Critics are disturbed by allowing patents on genetic material for a number of different reasons –

  • Some critics say patents could hamper the development of useful plants or drugs by other companies or individuals because of the high cost of getting the right to research patented genes.
  • Other critics say that granting patents on partial or uncharacterized DNA sequences will reward those who make routine discoveries but penalize thos who determin the biological functions of the DNA. In effect, the patent office is rewarding those who complete the easiest steps, not the most useful.
  • Some are concerned that there will be multiple patents issued on the same gene, first as a short string, then as a longer one, then the full gene and then the gene and its function. Multiple patents increases the cost of any new plant, animal or drug.
  • Others note that third world countries often contribute rare and novel genetic material to plant breeders. The breeders – largely in the U.S. – are now using those genetic materials to develop GMOs. The critics say it’s not fair to turn around and charge third world farmers for the new GMO varieties that they may have helped develop but haven’t been paid for.
  • Finally, many feel uncomfortable about the whole idea of patenting life, especially human life.

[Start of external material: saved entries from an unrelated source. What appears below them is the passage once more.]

(** For every numeric library, the two sample games that differ in their
    identifier only come back in input order with equal scores. *)
Lemma scoreGames_twins_in_input_order
    (Math_log Math_exp Math_sqrt : Q -> Q) (Date_now : Z)
    (config : RecommendationConfig) :
  let scored :=
    ScoringEngine.scoreGames Math_log Math_exp Math_sqrt Date_now config
      [Samples.plainGame "b"; Samples.plainGame "a"]
      Samples.child Samples.noHistory in
  (fun sg => gameId (game sg)) <$> scored = ["b"; "a"]
  /\ score <$> scored
     = [score (ScoringEngine.scoreGame Math_log Math_exp Math_sqrt Date_now config
                 Samples.child Samples.noHistory (Samples.plainGame "a"));
        score (ScoringEngine.scoreGame Math_log Math_exp Math_sqrt Date_now config
                 Samples.child Samples.noHistory (Samples.plainGame "a"))].
Proof.
  intros scored. subst scored. rewrite scoreGames_unfold.
  set (s := ScoringEngine.scoreGame Math_log Math_exp Math_sqrt Date_now config
              Samples.child Samples.noHistory).
  assert (Hs : score (s (Samples.plainGame "b")) = score (s (Samples.plainGame "a")))
    by reflexivity.
  cbn [fmap list_fmap Array_sort foldr Array_sort_insert].
  assert (Hc : (0 ?= descending score (s (Samples.plainGame "b"))
                       (s (Samples.plainGame "a")))%Q = Eq).
  { apply Qeq_alt. unfold descending. rewrite Hs. ring. }
  rewrite Hc. cbn [fmap list_fmap]. rewrite Hs. split; reflexivity.
Qed.

(** ** Diversity pass *)

Section DiversityFacts.
Import DiversityPass.

Lemma genreIds_NoDup sg : NoDup (genreIds sg).
Proof. apply NoDup_fst_map_to_list. Qed.

Lemma elem_of_genreIds g sg :
  g ∈ genreIds sg <-> is_Some (genreVector (game sg) !! g).
Proof.
  unfold genreIds. rewrite list_elem_of_fmap. split.
  - intros ([k v] & -> & Hkv). apply elem_of_map_to_list in Hkv.
    simpl. eauto.
  - intros [v Hv]. exists (g, v). split; [reflexivity|].
    apply elem_of_map_to_list. exact Hv.
Qed.

Lemma fold_bump_lookup (ks : list Z) (counts : gmap Z Z) (g : Z) :
  NoDup ks ->
  default 0 (fold_left bump ks counts !! g)
  = default 0 (counts !! g) + (if bool_decide (g ∈ ks) then 1 else 0).
Proof.
  intros Hnd. revert counts.
  induction Hnd as [|k ks Hk Hnd IH]; intros counts; cbn [fold_left].
  - rewrite bool_decide_eq_false_2 by apply not_elem_of_nil. lia.
  - rewrite IH. unfold bump.
    destruct (decide (g = k)) as [Heq|Hne].
    + subst g. rewrite lookup_insert_eq. simpl.
      rewrite (bool_decide_eq_false_2 (k ∈ ks)) by exact Hk.
      rewrite (bool_decide_eq_true_2 (k ∈ k :: ks)) by apply list_elem_of_here.
      lia.
    + rewrite lookup_insert_ne by congruence.
      destruct (decide (g ∈ ks)) as [Hin|Hin].
      * rewrite (bool_decide_eq_true_2 _ Hin).
        rewrite (bool_decide_eq_true_2 (g ∈ k :: ks))
          by (apply list_elem_of_further; exact Hin).
        reflexivity.
      * rewrite (bool_decide_eq_false_2 _ Hin).
        rewrite (bool_decide_eq_false_2 (g ∈ k :: ks)); [reflexivity|].
        intros [?|?]%elem_of_cons; tauto.
Qed.

Lemma updateGenreCounts_lookup sg counts g :
  default 0 (updateGenreCounts sg counts !! g)
  = default 0 (counts !! g)
    + (if bool_decide (is_Some (genreVector (game sg) !! g)) then 1 else 0).
Proof.
  unfold updateGenreCounts. fold bump.
  rewrite fold_bump_lookup by apply genreIds_NoDup.
  rewrite (bool_decide_ext _ _ (elem_of_genreIds g sg)). reflexivity.
Qed.

Lemma genreCount_snoc g l sg :
  Z.of_nat (genreCount g (l ++ [sg]))
  = Z.of_nat (genreCount g l)
    + (if bool_decide (is_Some (genreVector (game sg) !! g)) then 1 else 0).
Proof.
  unfold genreCount. rewrite List.filter_app, length_app. simpl.
  destruct (bool_decide _); simpl; lia.
Qed.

By 2009, the National Institutes of Health estimated that at least 20 percent of individual human genes had been patented already or had been filed for patenting. As a result, critics say, research on certain genes was restricted to the corporations holding the patents, and diagnostic genetic tests carried huge price tags.

For example, in 1976 a leukemia patient name John Moor had surgery at the University of California to remove his cancerous spleen. The University later got a patent for a cell line that they had removed from the spleen and could have used to produce valuable proteins. The cell line was called “Mo,” but Mr. Moore would not receive any of the money that might come from the cell line. The long term commercial value of the cell line was estimated at over $1 billion. Mr. Moore sued to get his cells returned and to control his body parts. But the California Supreme Court decided he was not entitled to any rights to his own cells after they had been removed from his body.

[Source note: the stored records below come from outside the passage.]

(** Tk reports an exception of a callback and goes on with the globals as
    the callback left them. *)
Definition after (e : event) (g : Globals) : Globals := snd (command e g).

Definition run (es : list event) (g : Globals) : Globals :=
  fold_left (fun g e => after e g) es g.

(** The states a session started on disk [d] can be in. *)
Inductive reachable (d : Disk) : Globals -> Prop :=
| reach_main r g : main r (initial d) = (inr tt, g) -> reachable d g
| reach_after e g : reachable d g -> reachable d (after e g).

(** The completion screen is up: the restart button is placed. *)
Definition exhausted (g : Globals) : bool := restart_button g.

(** ** The states the functions end in *)

(** After [all_completed()]. *)
Definition completed (g : Globals) : Globals :=
  set_restart_button true
    (set_canvas (mkCanvas (canvas_img (canvas g)) "Congratulations!"
                          "You have learned all words." "") g).

(** After the [else] branch of [next_card()] drew [w]. *)
Definition drawn (w : WordEntry) (g : Globals) : Globals :=
  set_total_words_guessed (total_words_guessed g + 1)
    (set_canvas (mkCanvas card_front_img "Swedish" (Swedish w)
       (str (total_correct_guesses g) ++ "/" ++
        str (total_words_guessed g) ++ " correct words")%string)
       (set_current_word (Some w) g)).

(** After the increment and the successful removal and save of
    [known_word()], before its [next_card()]. *)
Definition saved (l' : list WordEntry) (g : Globals) : Globals :=
  set_disk (write_file WORDS_TO_LEARN (frame_file l') (disk g))
    (set_to_learn l'
       (set_total_correct_guesses (total_correct_guesses g + 1) g)).

(** After the increment and the removal of [known_word()] when the save
    raised: nothing was written and [next_card()] was not reached. *)
Definition removed (l' : list WordEntry) (g : Globals) : Globals :=
  set_to_learn l'
    (set_total_correct_guesses (total_correct_guesses g + 1) g).

(** After the resets of [start_over()], before its [next_card()]. *)
Definition reseeded (c : list WordEntry) (g : Globals) : Globals :=
  set_total_correct_guesses 0
    (set_total_words_guessed 0
       (set_restart_button false (set_to_learn c g))).

(** Sample rows. *)
Definition hej : WordEntry := mkWord "hej" "hello".
Definition tack : WordEntry := mkWord "tack" "thanks".

(** Rows are compared by value. *)
Definition WordEntry_eq_dec (a b : WordEntry) : {a = b} + {a <> b}.
Proof. decide equality; apply string_dec. Defined.

(** The empty dict or a row that is not in the pool: what makes
    [to_learn.remove(current_word)] raise [ValueError]. *)
Definition current_absent (g : Globals) : Prop :=
  match current_word g with
  | None => True
  | Some w => ~ In w (to_learn g)
  end.

(** ** The invariant of a session

    While the completion screen is not up, the current word is a row of
    the pool and fewer words were marked known than were shown; once it
    is up, the pool is empty. *)
Definition session_inv (g : Globals) : Prop :=
  if restart_button g then to_learn g = []
  else (exists w, current_word g = Some w /\ In w (to_learn g)) /\
       total_correct_guesses g < total_words_guessed g.

(** ** Sample sessions *)

(** No progress file, one word in the word file. *)
Definition one_word_disk : Disk := mkDisk Missing (Table [hej]).

(** No progress file, two words in the word file. *)
Definition two_word_disk : Disk := mkDisk Missing (Table [hej; tack]).

(** A header-only progress file next to the two-word word file. *)
Definition header_only_disk : Disk := mkDisk (Table []) (Table [hej; tack]).

(** The globals when the window opens. *)
Definition opened (d : Disk) (r : nat) : Globals := snd (main r (initial d)).

(** ** Notions for whole sessions *)

Definition is_restart (e : event) : bool :=
  match e with Restart _ => true | _ => false end.

Definition is_flip (e : event) : bool :=
  match e with Flip => true | _ => false end.

(** The environment starts to refuse the writes of the progress file. *)
Definition refuses (e : event) : bool :=
  match e with Protect true => true | _ => false end.

(** A session in which no write of the progress file is ever refused. *)
Definition undisturbed (es : list event) : bool :=
  forallb (fun e => negb (refuses e)) es.

(** The states of the sessions started on disk [d] in which no write is
    ever refused: every save of [known_word] is written. *)
Inductive reachable_saved (d : Disk) : Globals -> Prop :=
| saved_main r g : main r (initial d) = (inr tt, g) -> reachable_saved d g
| saved_after e g :
    reachable_saved d g -> refuses e = false -> reachable_saved d (after e g).

(** The presses of the wrong and of the right button. *)
Definition is_press (e : event) : bool :=
  match e with Wrong _ | Right _ => true | _ => false end.

Definition count_presses (es : list event) : nat :=
  length (filter is_press es).

(** The records [read_csv] returns for a file in the environment of [g],
    when it returns any. *)
Definition records_of (g : Globals) (f : csv_file)
  : option (list WordEntry) :=
  match f with
  | Table rows => Some rows
  | Written rows => Some (pandas_reread g rows)
  | Missing | NoColumns => None
  end.

(** A fresh start of the program on disk [d], with [f] for what pandas
    returns when it reads a file it wrote. *)
Definition fresh_start (f : list WordEntry -> list WordEntry) (d : Disk)
  : Globals :=
  set_pandas_reread f (initial d).

(** A session in which the restart button is never pressed. *)
Definition no_restart (es : list event) : bool :=
  forallb (fun e => negb (is_restart e)) es.

(** The events of a session without the flips of the timer. *)
Definition drop_flips (es : list event) : list event :=
  filter (fun e => negb (is_flip e)) es.

(** Two states that agree on everything but what the canvas shows. *)
Definition same_progress (g h : Globals) : Prop :=
  to_learn g = to_learn h /\
  current_word g = current_word h /\
  total_words_guessed g = total_words_guessed h /\
  total_correct_guesses g = total_correct_guesses h /\
  restart_button g = restart_button h /\
  disk g = disk h /\
  write_refused g = write_refused h /\
  pandas_reread g = pandas_reread h.

(** The f-string of line 99. *)
Definition counter_text (correct guessed : nat) : string :=
  (str correct ++ "/" ++ str guessed ++ " correct words")%string.

(** What the card shows while the completion screen is not up: one side
    of [current_word], under the counter line written when it was drawn. *)
Definition card_shows_current (g : Globals) : Prop :=
  exists w, current_word g = Some w /\
    card_correct_guesses (canvas g) =
      counter_text (total_correct_guesses g) (total_words_guessed g - 1) /\
    ((canvas_img (canvas g) = card_front_img /\
      card_title (canvas g) = "Swedish" /\ card_word (canvas g) = Swedish w) \/
     (canvas_img (canvas g) = card_back_img /\
      card_title (canvas g) = "English" /\ card_word (canvas g) = English w)).

(** ** The flip timer

    [next_card] cancels the timer whose id is in [flip_timer] and, after
    showing a card, schedules a new flip and keeps its id (lines 83 and
    107); the module body schedules a first one before the first card
    (line 184).  Tk keeps the callbacks that are scheduled and have
    neither fired nor been cancelled; [window.after] returns a fresh id
    and [after_cancel] of an id that is no longer scheduled does nothing.
    The delay itself is not modelled: a scheduled flip may fire at any
    later point of the event loop. *)
Record Window : Type := mkWindow {
  globals : Globals;
  flip_timer : nat;         (* the global [flip_timer]: an id *)
  scheduled : list nat;     (* Tk: ids scheduled and still pending *)
  fresh_id : nat            (* Tk: the next id [window.after] returns *)
}.

Definition set_globals (g : Globals) (w : Window) : Window :=
  mkWindow g (flip_timer w) (scheduled w) (fresh_id w).

Definition W (A : Type) : Type := Window -> (exn + A) * Window.

Definition ret_w {A} (a : A) : W A := fun w => (inr a, w).

Definition raise_w {A} (e : exn) : W A := fun w => (inl e, w).

Definition bind_w {A B} (m : W A) (k : A -> W B) : W B :=
  fun w => match m w with
           | (inr a, w') => k a w'
           | (inl e, w') => (inl e, w')
           end.

Definition try_except_else_w {A B}
    (body : W A) (handler : exn -> W B) (orelse : A -> W B) : W B :=
  fun w => match body w with
           | (inr a, w') => orelse a w'
           | (inl e, w') => handler e w'
           end.

(** A piece of code that only touches the globals. *)
Definition lift {A} (m : M A) : W A :=
  fun w => let (res, g) := m (globals w) in (res, set_globals g w).

Declare Scope tk_scope.
Delimit Scope tk_scope with tk.
Notation "x <- m ;; k" := (bind_w m (fun x => k))
  (at level 61, m at next level, right associativity) : tk_scope.
Notation "m ;; k" := (bind_w m (fun _ => k))
  (at level 61, right associativity) : tk_scope.

(** [window.after(3000, func=flip_card)]. *)
Definition window_after : W nat :=
  fun w => (inr (fresh_id w),
            mkWindow (globals w) (flip_timer w)
                     (fresh_id w :: scheduled w) (S (fresh_id w))).

(** [window.after_cancel(t)]. *)
Definition after_cancel (t : nat) : W unit :=
  fun w => (inr tt,
            mkWindow (globals w) (flip_timer w)
                     (remove Nat.eq_dec t (scheduled w)) (fresh_id w)).

Definition get_flip_timer : W nat := fun w => (inr (flip_timer w), w).

Definition set_flip_timer (t : nat) : W unit :=
  fun w => (inr tt, mkWindow (globals w) t (scheduled w) (fresh_id w)).

(** The [try] body of [next_card] (line 86). *)
Definition draw_card (r : nat) : M unit :=
  l <- gets to_learn ;;
  w <- random_choice r l ;;
  modify (set_current_word (Some w)).

(** The [else] branch of [next_card] up to the counter (lines 91-104). *)
Definition show_front : M unit :=
  cw <- gets current_word ;;
  word_swedish <- getitem Swedish cw ;;
  modify (fun g =>
    set_canvas (mkCanvas card_front_img "Swedish" word_swedish
      (str (total_correct_guesses g) ++ "/" ++
       str (total_words_guessed g) ++ " correct words")%string) g) ;;
  modify (fun g =>
    set_total_words_guessed (total_words_guessed g + 1) g).

(** Lines 75-107 with the timer calls. *)
Definition next_card_w (r : nat) : W unit :=
  (t <- get_flip_timer ;;
   after_cancel t ;;
   try_except_else_w
     (lift (draw_card r))
     (fun e => match e with
               | IndexError => lift all_completed
               | _ => raise_w e
               end)
     (fun _ =>
        lift show_front ;;
        t' <- window_after ;;
        set_flip_timer t'))%tk.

In March, 2010, a federal judge struck down patents on two genes linked to breast and ovarian cancer. The decision, if upheld, could throw the hundreds of thousands human genetic patents already issued into question. The case was brought by the ACLU (American Civil Liberties Union) and others and involved seven patents that had been issued to Myriad Genetics. The patents were for two genes that could be related to cancer. Myriad had developed a genetic test that could detect the mutations that make breast and ovarian cancer more likely. The test is expensive and, up until now, Myriad had prevented other companies from developing their own versions. The federal judge ruled that the patents were “improperly granted” because they involved a “law of nature.” Myriad has indicated that they will appeal the decision to a higher court.

Whether the genes involved come from humans, animals, plants or microbes, the issue will be with us well into the 21st century.